I’m looking to Split a text according to each interlocutor.
The original text has this form:
this is a speech text. FIRST PERSON: hi all, thank you for coming. SECOND PERSON: thank you for inviting us. TERCER PERSONA QUE SE LLAMA PEDRO: soy de acuerdo. CUARTA PERSONA (JOHN): Hi. How are you
I’m searching for a final result like this:
first column: FIRST PERSON |SECOND PERSON | TERCER PERSONA QUE SE LLAMA PEDRO | CUARTA PERSONA (JOHN)
second column: hi all, thank you for coming | thank you for inviting us | soy de acuerdo | Hi. How are you
The final result can also be in other format or reshaped.
The Pattern to split is one or more Upper Word and a ":", but one difficulty is that the pattern in capital letters can have optional characters like: ():,;
In fact the original text that I am searching to split is this one: https://lopezobrador.org.mx/2021/01/14/version-estenografica-de-la-conferencia-de-prensa-matutina-del-presidente-andres-manuel-lopez-obrador-458/
I have tried different things using stringr rebus and qdap. First trying this pattern:
pattern_mayusc <- UPPER %R% one_or_more(UPPER) %R% optional(") ") %R% ":"
Following I tried to extract a vector with the name of each interlocutor to use them as pattern next:
mayuscula<-sapply(str_extract_all(text, ".([A-Z]+:)"), paste, collapse= ' ')

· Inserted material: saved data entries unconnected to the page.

(** ** The batch a message describes *)

(** The length of the batch, its nodes and its buffers. *)
Definition batch_described (m : list Z) (q len : Z) (nodes bufs : list (Z * Z)) : Prop :=
  RecordBatch_length m (Some q) = Some len ∧
  (∃ nl, RecordBatch_nodes m (Some q) = Some nl ∧ batch_nodes m nl = Some nodes) ∧
  (∃ bl, RecordBatch_buffers m (Some q) = Some bl ∧ batch_buffers m bl = Some bufs).
(** A vector of pairs of 64-bit integers that is inside of the message can be read. *)
Lemma pairs_read m vec n :
  __flatbuffers_vec_len m vec = Some n → 0 <= n → (∀ q, vec = Some q → 0 <= q ∧ q + 16 * n <= zlen m) →
  ∃ l, batch_nodes m vec = Some l ∧ zlen l = n.
Proof.
  intros Hn Hn0 Hvec. unfold batch_nodes, FieldNode_vec_len. rewrite Hn. cbn [mbind option_bind].
  assert (is_Some (mapM (λ i, f ← FieldNode_vec_at vec i; l ← FieldNode_length m f; k ← FieldNode_null_count m f;
    Some (l, k)) (zseq n))) as [l Hl].
  { apply mapM_is_Some_2, Forall_forall. intros i Hi%list_elem_of_In%elem_of_zseq.
    destruct vec as [v|]; [|cbn in Hn; injection Hn as <-; lia]. destruct (Hvec v eq_refl) as [Hv0 Hv].
    cbn. unfold FieldNode_length, FieldNode_null_count, __flatbuffers_struct_scalar_field. cbn [mbind option_bind].
    destruct (load_i_in 8 m (v + 16 * i + 0)) as [x ->]; [lia|lia|]. cbn [mbind option_bind].
    destruct (load_i_in 8 m (v + 16 * i + 8)) as [y ->]; [lia|lia|]. by eexists. }
  exists l. split; [exact Hl|]. apply mapM_Some, Forall2_length in Hl. rewrite <-(zlen_zseq n Hn0). unfold zlen. by rewrite Hl.
Qed.
Lemma fits_described m q nf nb :
  batch_fits m q nf nb →
  ∃ len nodes bufs, batch_described m q len nodes bufs ∧ zlen nodes = nf - 1 ∧ zlen bufs = nb - 1.
Proof.
  intros ((Hlen & (nv & nn & Hnv & Hnn & Hnn0 & Hnr) & (bv & bn & Hbv & Hbn & Hbn0 & Hbr) & _) & nl & bl & Hnl & Hnf & Hbl & Hnb).
  destruct (read_signed m 8 0 0 q ltac:(lia) Hlen) as (len & Hl & _).
  unfold RecordBatch_nodes, RecordBatch_buffers, FieldNode_vec_len, Buffer_vec_len in *.
  rewrite Hnv in Hnl. injection Hnl as <-. rewrite Hbv in Hbl. injection Hbl as <-.
  rewrite Hnn in Hnf. injection Hnf as ->. rewrite Hbn in Hnb. injection Hnb as ->.
  destruct (pairs_read m nv _ Hnn Hnn0 Hnr) as (nodes & Hnodes & Hzn).
  destruct (pairs_read m bv _ Hbn Hbn0 Hbr) as (bufs & Hbufs & Hzb).
  exists len, nodes, bufs. split; [|done]. split; [exact Hl|]. split; [by exists nv|]. exists bv. by split.
Qed.
(** What decoding field [i] needs: the body is in memory, and no buffer of the
    batch has a negative length or an end that overflows. *)
Record view_input (d : ArrowIpcDecoder) (p : ArrowIpcDecoderPrivate) (m : list Z) (q : Z) (body : list Z) (i : Z) : Prop := {
  input_body : body_size_bytes d <= zlen body <= 2 ^ 60;
  input_body_bytes : bytes_ok body;
  input_ranges bl bufs : RecordBatch_buffers m (Some q) = Some bl → batch_buffers m bl = Some bufs →
    Forall (λ b, 0 <= b.2 ∧ b.1 + b.2 <= INT64_MAX) bufs;
  input_field : -1 <= i < n_fields p - 1;
}.
Lemma inv_ready d p m q body i :
  batch_inv d p → last_message p = Some (m, q) → message_type d = NANOARROW_IPC_MESSAGE_TYPE_RECORD_BATCH →
  view_input d p m q body i →
  ∃ len nodes bufs, batch_described m q len nodes bufs ∧ batch_ready d p m q len body nodes bufs ∧ -1 <= i < zlen nodes.
Proof.
  intros [Hp Hsys Hf Hwf Hst Htree Hnf Hnb Hmsg] Hm Hty [Hbody Hby Hr Hi].
  destruct (fits_described _ _ _ _ (Hmsg _ _ Hm Hty)) as (len & nodes & bufs & Hdesc & Hzn & Hzb).
  exists len, nodes, bufs. split; [done|]. split; [|lia]. destruct Hdesc as (Hlen & Hnodes & bl & Hbl & Hbufs).
  split; try done; [by exists bl| |lia|lia|by apply (Hr bl)].
  destruct (array_view p). inversion Hwf as [? ? ? ? ? ? ? ? ? ? [_ Hlay]]; subst. cbn in Hst |- *. by rewrite (Hlay Hst).
Qed.
(** Decoding a view keeps the invariant, on an error as on success. *)
Lemma view_inv `{!Libc} body body_size i h d p :
  batch_inv d p →
  (∀ m q, last_message p = Some (m, q) → message_type d = NANOARROW_IPC_MESSAGE_TYPE_RECORD_BATCH →
     view_input d p m q body i) →
  ends (ArrowIpcDecoderDecodeArrayView (MkView (Some body) body_size) i (h, d)) (λ st, ∃ p', batch_inv st.2 p').
Proof.
  intros Hinv Hin. pose proof (inv_private _ _ Hinv) as Hp.
  assert (∀ m q, last_message p = Some (m, q) → message_type d = NANOARROW_IPC_MESSAGE_TYPE_RECORD_BATCH →
    ends (ArrowIpcDecoderDecodeArrayView (MkView (Some body) body_size) i (h, d))
      (λ st, ∃ p', decoder_private st.2 = Some p' ∧ batch_tree (array_view p') (scratch_array p'))) as Htree.
  { intros m q Hm Hty. destruct (inv_ready _ _ _ _ _ _ Hinv Hm Hty (Hin m q Hm Hty)) as (len & nodes & bufs & _ & Hready & Hi).
    destruct (decode_array_view_wp _ d p m q len body nodes bufs body_size i h Hready Hi) as (path & n & sub & _ & _ & Hwp).
    eapply wp_ends; [exact Hwp| |]; cbn; intros ? ?; [intros (_ & _ & p' & _ & _ & _ & ? & ? & _)|intros (_ & (p' & ? & ?) & _)]; eauto. }
  unfold ArrowIpcDecoderDecodeArrayView in *.
  pose proof (decode_view_keeps (ArrowIpcBufferFactoryFromView (MkView (Some body) body_size)) i h d p Hp) as Hkeeps.
  destruct (last_message p) as [[m q]|] eqn:Hm.
  2:{ unfold ArrowIpcDecoderDecodeArrayViewInternal. rewrite Hp, Hm. by exists p. }
  destruct (Z.eqb_spec (message_type d) NANOARROW_IPC_MESSAGE_TYPE_RECORD_BATCH) as [Hty|Hty].
  2:{ unfold ArrowIpcDecoderDecodeArrayViewInternal. rewrite Hp, Hm, (proj2 (Z.eqb_neq _ _) Hty). by exists p. }
  specialize (Htree m q eq_refl Hty). unfold ends in *.
  destruct (ArrowIpcDecoderDecodeArrayViewInternal _ i (h, d)) as [path [h' d']|e [h' d']|]; [..|done]; cbn [snd] in *;
    destruct Hkeeps as (v & arr & -> & Hsk), Htree as (p' & Hp' & Ht); cbn in Hp'; injection Hp' as <-;
    destruct Hinv as [_ Hsys Hf Hwf Hst _ Hnf Hnb Hmsg];
    assert (∀ path, nodes_of path v = nodes_of path (array_view p)) as Hnodes
      by (intros path'; by rewrite <-nodes_of_skeleton, Hsk, nodes_of_skeleton);
    eexists; (split; [done|done| | | |done| | |]); cbn; unfold view_count in *; rewrite ?Hnodes; try done;
    try (by eapply view_wf_skeleton); try (by intros ? ? [= <- <-] _; apply Hmsg);
    (rewrite <-Hst; by destruct v, (array_view p); injection Hsk).
Qed.

(** ** Sessions *)
Definition final {S A} (r : outcome S A) : option S := match r with Ok _ s | Err _ s => Some s | UB => None end.
Lemma ends_final {S A} (r : outcome S A) Q s : ends r Q → final r = Some s → Q s.
Proof. destruct r; cbn; intros HQ; [intros [= <-]; exact HQ..|done]. Qed.
Lemma set_endianness_inv e d p : batch_inv d p → ends (ArrowIpcDecoderSetEndianness e d) (λ d', ∃ p', batch_inv d' p').
Proof.
  intros Hinv. pose proof Hinv as [Hp Hsys Hf Hwf Hst Ht Hnf Hnb Hmsg].
  unfold ArrowIpcDecoderSetEndianness, get_decoder_private, mbind_, mget. cbn. rewrite Hp. cbn.
  repeat case_match; cbn; try (by exists p); eexists; (split; [done|..]; done).
Qed.

(** The states of a decoder from a schema on: the schema was set when no record
    batch was pending, and then messages are decoded, batches read and the byte
    order set, in any order; any of these calls may also have failed. *)
Inductive session : ArrowIpcDecoder → Prop :=
  | session_schema (malloc : Malloc) schema a d p a' d' :
      decoder_private d = Some p → system_endianness p = NANOARROW_IPC_ENDIANNESS_LITTLE → fields p ≠ FieldsFreed →
      (∀ q, last_message p = Some q → message_type d ≠ NANOARROW_IPC_MESSAGE_TYPE_RECORD_BATCH) →
      (∀ a1 v, ArrowArrayViewInitFromSchema schema (a, fresh_view) = Ok tt (a1, v) →
         view_count v * sizeof_ArrowIpcField <= INT64_MAX) →
      ArrowIpcDecoderSetSchema schema (a, d) = Ok tt (a', d') → session d'
  | session_header addr data m d d' :
      session d → header_input data m →
      final ((ArrowIpcDecoderVerifyHeader addr data ;;; ArrowIpcDecoderDecodeHeader data) d) = Some d' → session d'
  | session_view (libc : Libc) body body_size i h h' d d' :
      session d →
      (∀ p m q, decoder_private d = Some p → last_message p = Some (m, q) →
         message_type d = NANOARROW_IPC_MESSAGE_TYPE_RECORD_BATCH → view_input d p m q body i) →
      final (ArrowIpcDecoderDecodeArrayView (MkView (Some body) body_size) i (h, d)) = Some (h', d') → session d'
  | session_endianness e d d' :
      session d → final (ArrowIpcDecoderSetEndianness e d) = Some d' → session d'.
Lemma session_inv d : session d → ∃ p, batch_inv d p.
Proof.
  induction 1 as [malloc schema a d p a' d' Hp Hsys Hf Hmsg Hmax Hrun|addr data m d d' _ [p Hinv] Hin Hrun
    |libc body bs i h h' d d' _ [p Hinv] Hin Hrun|e d d' _ [p Hinv] Hrun].
  - by eapply set_schema_inv.
  - apply (ends_final _ (λ d', ∃ p, batch_inv d' p) _) in Hrun; [done|]. by eapply wp_ends; [eapply header_inv|..].
  - apply (ends_final _ (λ st, ∃ p, batch_inv st.2 p) _) in Hrun; [done|]. apply (view_inv body bs i h d p); [done|].
    intros m q. apply Hin, (inv_private _ _ Hinv).
  - apply (ends_final _ (λ d', ∃ p, batch_inv d' p) _) in Hrun; [done|]. by eapply set_endianness_inv.
Qed.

I am close to obtain what I desire but cannot achieve it. Anyone to help me? Thanks a lot in advance
You may use strsplit
on a pattern that matches either :
preceded by a sequence of words with any upper case letters \p{Lu}
, spaces (\s
) and parentheses (and more if you need), or (|
) the space, followed by the same sequence. We want the first el
ement from the resulting list and cleaned with trimws
. The result is an alternating pattern of speaker and text, which we can easily convert into a two-column matrix
by row.
pat <- r"{(?>\p{Lu}+?\s?)+\(?\p{Lu}+\)?\K(:)|(?<!\w)(\s)(?=\p{Lu}{2,})}"
# pat <- "(?>\\p{Lu}+?\\s?)+\\(?\\p{Lu}+\\)?\\K(:)|(?<!\\w)(\\s)(?=\\p{Lu}{2,})" ## for R < 4.0.0
tmp <- trimws(el(strsplit(x, pat, perl=TRUE)))[-1]
res <- matrix(tmp, ncol=2, byrow=TRUE)
res
# [,1] [,2]
# [1,] "FIRST PERSON" "hi all, thank you for coming."
# [2,] "SECOND PERSON" "thank you for inviting us."
# [3,] "TERCER PERSONA QUE SE LLAMA ANDRÉS" "soy de acuerdo."
# [4,] "CUARTA PERSONA (JOHN)" "Hi. How are you?"
# [5,] "ANDRÉS" "Hola buenos días!"
See the regex demo
Data:
x <- "this is a speech text. FIRST PERSON: hi all, thank you for coming. SECOND PERSON: thank you for inviting us. TERCER PERSONA QUE SE LLAMA ANDRÉS: soy de: acuerdo. CUARTA PERSONA (JOHN): Hi. How are you? ANDRÉS: Hola buenos días!"